Is education actually effective, or is it being proposed to satisfy the public demand?

And is a solution that places more layers of education on financial planners actually going to address the issue, or just increase the cost of advice to a client?

It is argued that the only way to convince the general public that the financial advice industry is professional is to raise the educational level of entry. This comment is agreed upon and to be applauded. However, having researched a number of the pathways to entry, the subject of ethics is barely covered, if at all. It seems to be an area that regulators feel should be included, but not in any great detail.

Moral judgment

Moral principles are firmly ingrained by life experience. What distinguishes ethical from unethical behaviour may be decided on during early childhood and carried through to adulthood. So it’s fair to ask whether this sort of thing can be taught or even corrected. If someone has experienced a disruptive upbringing, then their sense of moral judgment may be impaired. And the effect of their experiences will carry forward in life, no matter what their education level, and may have an adverse effect on their decision-making abilities.

The factors that define ethical behaviours are diverse, but all elements unite when a person makes a final decision on how to act. A rudimentary question that can be asked by advisers – and the standard by which human action can be judged – is: “Is this action right or wrong?” This query forms the basis of moral duty.

Therefore, raising the level of education of advisers will not necessarily result in a more ethical individual. In fact, a number of studies have concluded that the level of education held by the individual did not influence principled reasoning. It is an individual’s cognitive moral reasoning level that is a significant factor affecting the ability of advisers to exercise judgment in the resolution of ethical dilemmas and to act ethically.

How many times have we seen corrupt actions by highly educated people – not only advisers, but lawyers, doctors, and accountants? What action is being taken in this industry to correct this? In addition, what is the public reaction to, for example, a doctor rorting Medicare or a lawyer double-billing or padding hours? The reaction is probably not as extreme as we see in the financial services industry. Irrespective of their educational background, the plain fact is that some people are just dishonest.

A person may not be made honest by education alone; it is an ongoing development. However, ethics can be taught, and it must be a process that occurs in the financial services industry sooner rather than later.

What is the answer?

One recommendation would be for all continuing professional development (CPD) programs to include compulsory training on ethics and ethical decision-making. Increased competency standards will assist in improving conduct and qualification standards – and will help to convince the general public that the financial advice industry is professional.

Of course other remedial actions – such as having the correct controls, policies and procedures in place – should really be used to identify and report ethics violations. However, this is something that must come from within the industry. When financial advice is provided, advisers should always be asking: “Is this in the best interests of my client?” and “Is this right or wrong?”
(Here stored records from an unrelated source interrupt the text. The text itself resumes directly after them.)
(* ===== verification/BootState.v ===== *)
(** * BootState: the state of the boot processor

    The page tables, the descriptor table and the registers that the last step
    of [src/linux_boot.rs] sets up, read back the way the processor reads them:
    a page walk and a descriptor load on guest memory. *)

From S2P Require Import Prelude Bytes HostMem GuestMem Queue Irqchip Bus VirtioDev Mmio Layout Acpi Partition Boot.

(** ** What the processor sees

    The page walk of 64-bit mode as far as 1 GiB pages go: [None] when a table
    is not in guest memory, [Some None] for a page fault (or a walk that goes
    on to smaller pages, which these tables do not have), [Some (Some pa)] for
    the physical address. *)
Definition guest_u64 (mm : MemoryManager) (hm : hostmem) (a : Z) : option Z :=
  le_val <$> guest_bytes mm hm a 8.

Definition page_walk (mm : MemoryManager) (hm : hostmem) (cr3 va : Z) : option (option Z) :=
  pml4e ← guest_u64 mm hm (Z.land cr3 (wnot 64 0xfff) + 8 * (va / 2 ^ 39 mod 512));
  if negb (Z.testbit pml4e 0) then Some None
  else
    pdpte ← guest_u64 mm hm (Z.land pml4e (wnot 64 0xfff) + 8 * (va / 2 ^ 30 mod 512));
    if negb (Z.testbit pdpte 0 && Z.testbit pdpte 7) then Some None
    else Some (Some (Z.land pdpte (wnot 64 (2 ^ 30 - 1)) + va mod 2 ^ 30)).

(** The tables as one literal: the first entry of the PML4, four 1 GiB pages. *)
Definition pdp_entry (i : nat) : Z := Z.lor (Z.shiftl (Z.of_nat i) 30) 0x83.
Definition page_tables : list Z :=
  le_bytes 8 (Z.lor PDPTE_START 3) ++ replicate 4088 0 ++
  concat (map (fun i => le_bytes 8 (pdp_entry i)) (seq 0 4)) ++ replicate 4064 0.

Lemma length_page_tables : length page_tables = Z.to_nat 8192.
Proof. vm_compute. reflexivity. Qed.

Lemma setup_identity_paging_eq {prof : Profile} {P} `{!LinuxBootPartition P} (p : P) entry init hm :
  0 <= entry -> 0 <= init -> entry + init + 2 ^ 30 <= 2 ^ 64 ->
  setup_identity_paging p entry init hm = lb_write_code p page_tables PML4_START hm.
Proof.
  intros He Hi Hb. unfold setup_identity_paging. run_St.
  assert (put (E:=string) 0 (le_bytes 8 (Z.lor PDPTE_START 3)) (replicate (Z.to_nat (4096 * 2)) 0) =
    Ok (le_bytes 8 (Z.lor PDPTE_START 3) ++ replicate (Z.to_nat 8184) 0)) as -> by (vm_compute; reflexivity).
  rewrite uadd_ok by lia. cbv beta iota.
  pose proof (eq_refl : CMDLINE_START + CMDLINE_MAX_SIZE = 0x30000) as Hc.
  rewrite Hc, uadd_ok by lia. cbv beta iota.
  assert (write_pdp_entries (E:=string) 4 0 (PDPTE_START - PML4_START)
    (le_bytes 8 (Z.lor PDPTE_START 3) ++ replicate (Z.to_nat 8184) 0) = Ok page_tables) as ->
    by (vm_compute; reflexivity).
  done.
Qed.

(** The entries of the tables, by evaluation. *)
Lemma page_tables_pml4 (i : nat) :
  (i < 512)%nat ->
  slice (8 * i) 8 page_tables = le_bytes 8 (if (i =? 0)%nat then Z.lor PDPTE_START 3 else 0).
Proof.
  intros Hi.
  assert (forallb (fun i => bool_decide (slice (8 * i) 8 page_tables =
    le_bytes 8 (if (i =? 0)%nat then Z.lor PDPTE_START 3 else 0))) (seq 0 512) = true) as Ha
    by (vm_compute; reflexivity).
  rewrite forallb_forall in Ha. specialize (Ha i).
  rewrite bool_decide_eq_true in Ha. apply Ha. apply in_seq. lia.
Qed.

Lemma page_tables_pdpt (i : nat) :
  (i < 512)%nat ->
  slice (4096 + 8 * i) 8 page_tables = le_bytes 8 (if (i <? 4)%nat then pdp_entry i else 0).
Proof.
  intros Hi.
  assert (forallb (fun i => bool_decide (slice (4096 + 8 * i) 8 page_tables =
    le_bytes 8 (if (i <? 4)%nat then pdp_entry i else 0))) (seq 0 512) = true) as Ha
    by (vm_compute; reflexivity).
  rewrite forallb_forall in Ha. specialize (Ha i).
  rewrite bool_decide_eq_true in Ha. apply Ha. apply in_seq. lia.
Qed.

(** Memory that holds the tables translates 4 GiB one to one and nothing else. *)
Lemma page_walk_identity mm hm va :
  guest_bytes mm hm PML4_START (Z.to_nat 8192) = Some page_tables -> 0 <= va < 2 ^ 48 ->
  page_walk mm hm PML4_START va = Some (if va <? 2 ^ 32 then Some va else None).
Proof.
  intros Ht Hva. unfold page_walk, guest_u64.
  set (i := Z.to_nat (va / 2 ^ 39 mod 512)). set (j := Z.to_nat (va / 2 ^ 30 mod 512)).
  assert (0 <= va / 2 ^ 39 mod 512 < 512) as Hi by (apply Z.mod_pos_bound; lia).
  assert (0 <= va / 2 ^ 30 mod 512 < 512) as Hj by (apply Z.mod_pos_bound; lia).
  replace (Z.land PML4_START (wnot 64 0xfff) + 8 * (va / 2 ^ 39 mod 512))
    with (PML4_START + Z.of_nat (8 * i)).
  2:{ change (Z.land PML4_START (wnot 64 0xfff)) with PML4_START. subst i. lia. }
  rewrite (guest_bytes_slice _ _ _ _ _ _ _ Ht) by (subst i; lia).
  rewrite page_tables_pml4 by (subst i; lia). cbn [fmap option_fmap option_map mbind option_bind].
  rewrite le_val_le_bytes_fits by (destruct (i =? 0)%nat; vm_compute; split; congruence).
  assert (va / 2 ^ 39 < 512) as Hs by (apply Z.div_lt_upper_bound; lia).
  rewrite Z.mod_small in Hi by (split; [apply Z.div_pos|]; lia).
  assert (Hz : (i =? 0)%nat = (va <? 2 ^ 39)).
  { subst i. rewrite Z.mod_small by (split; [apply Z.div_pos|]; lia).
    destruct (Z.ltb_spec va (2 ^ 39)) as [Hl|Hl].
    - by rewrite Z.div_small by lia.
    - apply Nat.eqb_neq. assert (1 <= va / 2 ^ 39) by (apply Z.div_le_lower_bound; lia). lia. }
  rewrite Hz. destruct (Z.ltb_spec va (2 ^ 39)) as [Hl|Hl].
  2:{ cbn [Z.testbit negb]. by rewrite (proj2 (Z.ltb_ge _ _)) by lia. }
  change (negb (Z.testbit (Z.lor PDPTE_START 3) 0)) with false. cbv iota.
  replace (Z.land (Z.lor PDPTE_START 3) (wnot 64 0xfff) + 8 * (va / 2 ^ 30 mod 512))
    with (PML4_START + Z.of_nat (4096 + 8 * j)).
  2:{ change (Z.land (Z.lor PDPTE_START 3) (wnot 64 0xfff)) with (PML4_START + 4096).
      subst j. lia. }
  rewrite (guest_bytes_slice _ _ _ _ _ _ _ Ht) by (subst j; lia).
  rewrite page_tables_pdpt by (subst j; lia). cbn [fmap option_fmap option_map mbind option_bind].
  assert (va / 2 ^ 30 < 512) as Hs' by (apply Z.div_lt_upper_bound; lia).
  assert (0 <= va / 2 ^ 30) as Hp' by (apply Z.div_pos; lia).
  assert (Hj' : Z.of_nat j = va / 2 ^ 30) by (subst j; rewrite Z.mod_small; lia).
  pose proof (Z.div_mod va (2 ^ 30)) as Hdm. pose proof (Z.mod_pos_bound va (2 ^ 30)) as Hmp.
  destruct (Nat.ltb_spec j 4) as [Hj4|Hj4].
  - assert (fits 64 (pdp_entry j) /\ Z.testbit (pdp_entry j) 0 && Z.testbit (pdp_entry j) 7 = true /\
      Z.land (pdp_entry j) (wnot 64 (2 ^ 30 - 1)) = Z.of_nat j * 2 ^ 30) as (Hf & Hb & Hl').
    { do 4 (destruct j as [|j]; [vm_compute; intuition congruence|]). lia. }
    rewrite le_val_le_bytes_fits, Hb, Hl' by done. cbn [negb].
    rewrite (proj2 (Z.ltb_lt _ _)) by lia. do 2 f_equal. lia.
  - cbn [negb Z.testbit]. rewrite (proj2 (Z.ltb_ge _ _)) by lia.
    by rewrite le_val_le_bytes_fits by (split; lia).
Qed.

(** ** Registers and descriptors *)

#[export] Instance reg_name_eq_dec : EqDecision RegName.
Proof. solve_decision. Defined.

Definition reg (regs : list (RegName * RegValue)) (n : RegName) : option RegValue :=
  snd <$> (snd <$> list_find (fun p => p.1 = n) regs).

(** 64-bit mode with paging, interrupts off. *)
Definition long_mode (regs : list (RegName * RegValue)) : Prop :=
  exists cr0 cr4 efer rflags,
    reg regs RegCr0 = Some (Reg64 cr0) /\ reg regs RegCr4 = Some (Reg64 cr4) /\
    reg regs RegEfer = Some (Reg64 efer) /\ reg regs RegRflags = Some (Reg64 rflags) /\
    Z.testbit cr0 0 = true /\ Z.testbit cr0 31 = true /\ Z.testbit cr4 5 = true /\
    Z.testbit efer 8 = true /\ Z.testbit rflags 9 = false.

(** Base, limit and attributes that the processor loads from a descriptor; it
    sets the accessed bit. *)
Definition descriptor_segment (d : Z) : Z * Z * Z :=
  let raw_limit := Z.lor (Z.land d 0xffff) (Z.shiftl (Z.land (Z.shiftr d 48) 0xf) 16) in
  (Z.lor (Z.land (Z.shiftr d 16) 0xffffff) (Z.shiftl (Z.shiftr d 56) 24),
   if Z.testbit d 55 then Z.lor (Z.shiftl raw_limit 12) 0xfff else raw_limit,
   Z.lor (Z.land (Z.shiftr d 40) 0xf0ff) 1).

(** The segment register holds what its selector names in the table. *)
Definition segment_from_gdt (mm : MemoryManager) (hm : hostmem)
    (regs : list (RegName * RegValue)) (n : RegName) (selector : Z) : Prop :=
  exists table limit base seg_limit attributes d,
    reg regs RegGdtr = Some (RegTable table limit) /\
    reg regs n = Some (RegSegment selector base seg_limit attributes) /\
    selector + 7 <= limit /\ guest_u64 mm hm (table + selector) = Some d /\
    descriptor_segment d = (base, seg_limit, attributes).

(** The table as the code writes it. *)
Definition boot_gdt : list Z :=
  concat (map (le_bytes 8) [0; 0; 0x00AF9A000000FFFF; 0x00CF93000000FFFF]).

Lemma boot_gdt_entries mm hm :
  guest_bytes mm hm BOOT_GDT_START (length boot_gdt) = Some boot_gdt ->
  guest_u64 mm hm (BOOT_GDT_START + 0x10) = Some 0x00AF9A000000FFFF /\
  guest_u64 mm hm (BOOT_GDT_START + 0x18) = Some 0x00CF93000000FFFF.
Proof.
  intros G. assert (length boot_gdt = 32%nat) as Lg by reflexivity. unfold guest_u64.
  change 0x10 with (Z.of_nat 16). change 0x18 with (Z.of_nat 24).
  rewrite !(guest_bytes_slice _ _ _ _ _ _ _ G) by lia. split; vm_compute; reflexivity.
Qed.

Lemma field_4_bound off hm q n :
  hostmem_wf hm -> (off + 4 <= n)%nat -> 0 <= field off 4 (host_read hm q n) < 2 ^ 32.
Proof.
  intros Hhm Hn. unfold field. pose proof (le_val_bound (slice off 4 (host_read hm q n))) as B.
  unfold zlen in B. rewrite length_slice in B by (rewrite length_host_read; lia).
  change (256 ^ Z.of_nat 4) with (2 ^ 32) in B. apply B.
  apply bytes_ok_take, bytes_ok_drop, host_read_bytes, Hhm.
Qed.

(** The last step of the boot, for a zero page whose kernel size is a word. *)
Lemma boot_state_ok {prof : Profile} {Ev} (p : Partition Ev) entry hm q :
  let mm := pt_memory p in
  mm_wf mm -> mapped mm 0 HIGH_RAM_START q ->
  0 <= field 0x260 4 (host_read hm (q + ZERO_PAGE_START) 4096) < 2 ^ 32 ->
  0 <= entry -> entry + 2 ^ 32 + 2 ^ 30 <= 2 ^ 64 ->
  exists regs hm', partition_setup_linux_registers p entry hm = (Ok regs, hm') /\
    long_mode regs /\ reg regs RegRip = Some (Reg64 entry) /\
    reg regs RegRsi = Some (Reg64 ZERO_PAGE_START) /\
    (exists cr3, reg regs RegCr3 = Some (Reg64 cr3) /\
       forall va, 0 <= va < 2 ^ 48 ->
         page_walk mm hm' cr3 va = Some (if va <? 2 ^ 32 then Some va else None)) /\
    segment_from_gdt mm hm' regs RegCs 0x10 /\
    Forall (fun s => segment_from_gdt mm hm' regs s 0x18) [RegDs; RegEs; RegSs] /\
    (forall a, ~ BOOT_GDT_START <= a < BOOT_GDT_START + 32 -> ~ PML4_START <= a < PML4_START + 8192 ->
       guest_byte mm hm' a = guest_byte mm hm a).
Proof.
  intros mm Hwf Hm Hinit He Hb.
  pose proof (eq_refl : HIGH_RAM_START = 0x100000) as Vh.
  pose proof (eq_refl : ZERO_PAGE_START = 0x7000) as Vz.
  pose proof (eq_refl : PML4_START = 0xa000) as Vp.
  pose proof (eq_refl : BOOT_GDT_START = 0x500) as Vg.
  assert (zlen page_tables = 8192) as Hl by (unfold zlen; rewrite length_page_tables; lia).
  set (init := field 0x260 4 (host_read hm (q + ZERO_PAGE_START) 4096)) in *.
  destruct (write_mapped mm hm page_tables PML4_START (q + PML4_START) Hwf) as (hm1 & W1 & G1 & F1);
    [apply low_mapped; first [assumption|lia]|].
  assert (zlen boot_gdt = 32) as Zg by reflexivity.
  destruct (write_mapped mm hm1 boot_gdt BOOT_GDT_START (q + BOOT_GDT_START) Hwf) as (hm2 & W2 & G2 & F2);
    [apply low_mapped; first [assumption|rewrite ?Zg; lia]|].
  destruct (boot_gdt_entries mm hm2 G2) as [D1 D2].
  eexists _, hm2. split_and!.
  - unfold partition_setup_linux_registers, partition_read_memory. fold mm. run_St.
    rewrite (mapped_checked_range _ _ _ (q + ZERO_PAGE_START)); [|by apply mm_wf_regions
      |apply low_mapped; first [assumption|lia]|by left]. cbv beta iota. rewrite length_host_read.
    change (0x260 + 4 <? 4096)%nat with true. cbv iota. fold init.
    rewrite setup_identity_paging_eq by lia. cbn [lb_write_code partition_boot].
    unfold partition_write_code. fold mm. rewrite W1.
    unfold setup_linux_registers. run_St. cbn [lb_write_code partition_boot].
    unfold partition_write_code. fold mm boot_gdt. rewrite W2. reflexivity.
  - eexists _, _, _, _. split_and!; reflexivity.
  - reflexivity.
  - reflexivity.
  - exists PML4_START. split; [reflexivity|]. intros va Hva. apply page_walk_identity; [|done].
    rewrite <- length_page_tables. eapply guest_bytes_frame, G1.
    intros a Ha. apply F2. rewrite length_page_tables in Ha. lia.
  - eexists _, _, _, _, _, _. split_and!; [reflexivity..|lia|exact D1|reflexivity].
  - repeat constructor; (eexists _, _, _, _, _, _; split_and!; [reflexivity..|lia|exact D2|reflexivity]).
  - intros a H1 H2. rewrite F2 by lia. apply F1. lia.
Qed.

(** C23: the state in which the boot processor starts.  With RAM below 1 MiB,
    the last step of the boot succeeds; the registers select 64-bit mode with
    paging and interrupts off, [RIP] is the entry point and [RSI] the zero
    page; the page tables written to guest memory map the first 4 GiB one to
    one and fault above, whatever the kernel's address and size; the code and
    data segments are the ones their selectors name in the descriptor table
    written to guest memory; no other guest byte changes. *)
Theorem boot_processor_state {prof : Profile} {Ev} (p : Partition Ev) entry hm q :
  let mm := pt_memory p in
  mm_wf mm -> hostmem_wf hm -> mapped mm 0 HIGH_RAM_START q ->
  0 <= entry -> entry + 2 ^ 32 + 2 ^ 30 <= 2 ^ 64 ->
  exists regs hm', partition_setup_linux_registers p entry hm = (Ok regs, hm') /\
    long_mode regs /\ reg regs RegRip = Some (Reg64 entry) /\
    reg regs RegRsi = Some (Reg64 ZERO_PAGE_START) /\
    (exists cr3, reg regs RegCr3 = Some (Reg64 cr3) /\
       forall va, 0 <= va < 2 ^ 48 ->
         page_walk mm hm' cr3 va = Some (if va <? 2 ^ 32 then Some va else None)) /\
    segment_from_gdt mm hm' regs RegCs 0x10 /\
    Forall (fun s => segment_from_gdt mm hm' regs s 0x18) [RegDs; RegEs; RegSs] /\
    (forall a, ~ BOOT_GDT_START <= a < BOOT_GDT_START + 32 -> ~ PML4_START <= a < PML4_START + 8192 ->
       guest_byte mm hm' a = guest_byte mm hm a).
Proof.
  intros mm Hwf Hhm Hm He Hb. apply boot_state_ok with q; try done. apply field_4_bound; [done|lia].
Qed.

(** ** Witness *)

Lemma boot_processor_state_witness :
  exists regs hm', partition_setup_linux_registers (prof:=dev_profile) boot_partition 0x100200
      (fun _ => 0) = (Ok regs, hm') /\
    long_mode regs /\ reg regs RegRip = Some (Reg64 0x100200).
Proof.
  destruct (boot_processor_state (prof:=dev_profile) boot_partition 0x100200 (fun _ => 0) 0x10000000)
    as (regs & hm' & Hr & Hl & Hip & _).
  - exact boot_mm_wf.
  - intros a. split; [vm_compute; congruence|vm_compute; reflexivity].
  - apply (boot_mapped 0 HIGH_RAM_START); [lia|vm_compute; congruence|vm_compute; reflexivity].
  - lia.
  - lia.
  - exists regs, hm'. by split_and!.
Defined.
Answering those two simple questions may be the start of a pathway for ethical education moving forward. This is a capstone of any advice model. Unethical and dishonest behaviour is rife within all realms of business – not just the financial planning industry. However, the problem can be corrected by a form of disciplined education.

Basic courses on ethics – and more particularly, the role of financial planning in society – should be incorporated into not only financial services broadly, but into multiple disciplines and curriculums.